Saved data entries
(* ===== verification/Preview.v ===== *)
(** * What a deploy would change (internal/docker/preview.go, deployfields.go)

    The resolved compose model and the running containers, reduced to the same
    shape and compared field by field; reviewed drift; and the rewriting of bind
    sources between a snapshot's directory and the project's. *)
From S2P Require Import Prelude GoStrings Floats Paths Config Compose.

(** What the comparison takes from packages unicode, strconv and crypto/sha256:
    [Quote] is the %q verb, [Sha256Hex] the digest in hexadecimal. *)
Class TextEnv := { ToLower : string -> string; Quote : string -> string; Sha256Hex : string -> string }.

(** ** time.Duration.String *)
Fixpoint drop_zeros (rl : list Ascii.ascii) : list Ascii.ascii :=
  match rl with c :: l => if Ascii.eqb c "0"%char then drop_zeros l else rl | [] => [] end.
(** fmtFrac: the fraction of v/10^prec, no trailing zeros, no point when it is zero *)
Definition fmtFrac (v : Z) (prec : nat) : string :=
  match rev (drop_zeros (rev (bytes (pad_left prec (FormatInt (v mod 10 ^ Z.of_nat prec)))))) with
  | [] => ""
  | l => "." +:+ of_bytes l
  end.
Definition micro : string := String (Ascii.ascii_of_nat 194) (String (Ascii.ascii_of_nat 181) "").
Definition DurationString (d : Z) : string :=
  let u := Z.abs d in
  let body :=
    if u <? second then
      if u =? 0 then "0s"
      else if u <? 1000 then FormatInt u +:+ "ns"
      else if u <? 1000000 then FormatInt (u / 1000) +:+ fmtFrac u 3 +:+ micro +:+ "s"
      else FormatInt (u / 1000000) +:+ fmtFrac u 6 +:+ "ms"
    else
      let s := u / second in
      let m := s / 60 in
      (if m =? 0 then "" else if m / 60 =? 0 then FormatInt (m mod 60) +:+ "m" else FormatInt (m / 60) +:+ "h" +:+ FormatInt (m mod 60) +:+ "m")
      +:+ FormatInt (s mod 60) +:+ fmtFrac u 9 +:+ "s" in
  (if d <? 0 then "-" else "") +:+ body.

## What this task involves
Show the lines of the data that hold the word "Ascii".

## Answer below
Fixpoint drop_zeros (rl : list Ascii.ascii) : list Ascii.ascii :=
  match rl with c :: l => if Ascii.eqb c "0"%char then drop_zeros l else rl | [] => [] end.
Definition micro : string := String (Ascii.ascii_of_nat 194) (String (Ascii.ascii_of_nat 181) "").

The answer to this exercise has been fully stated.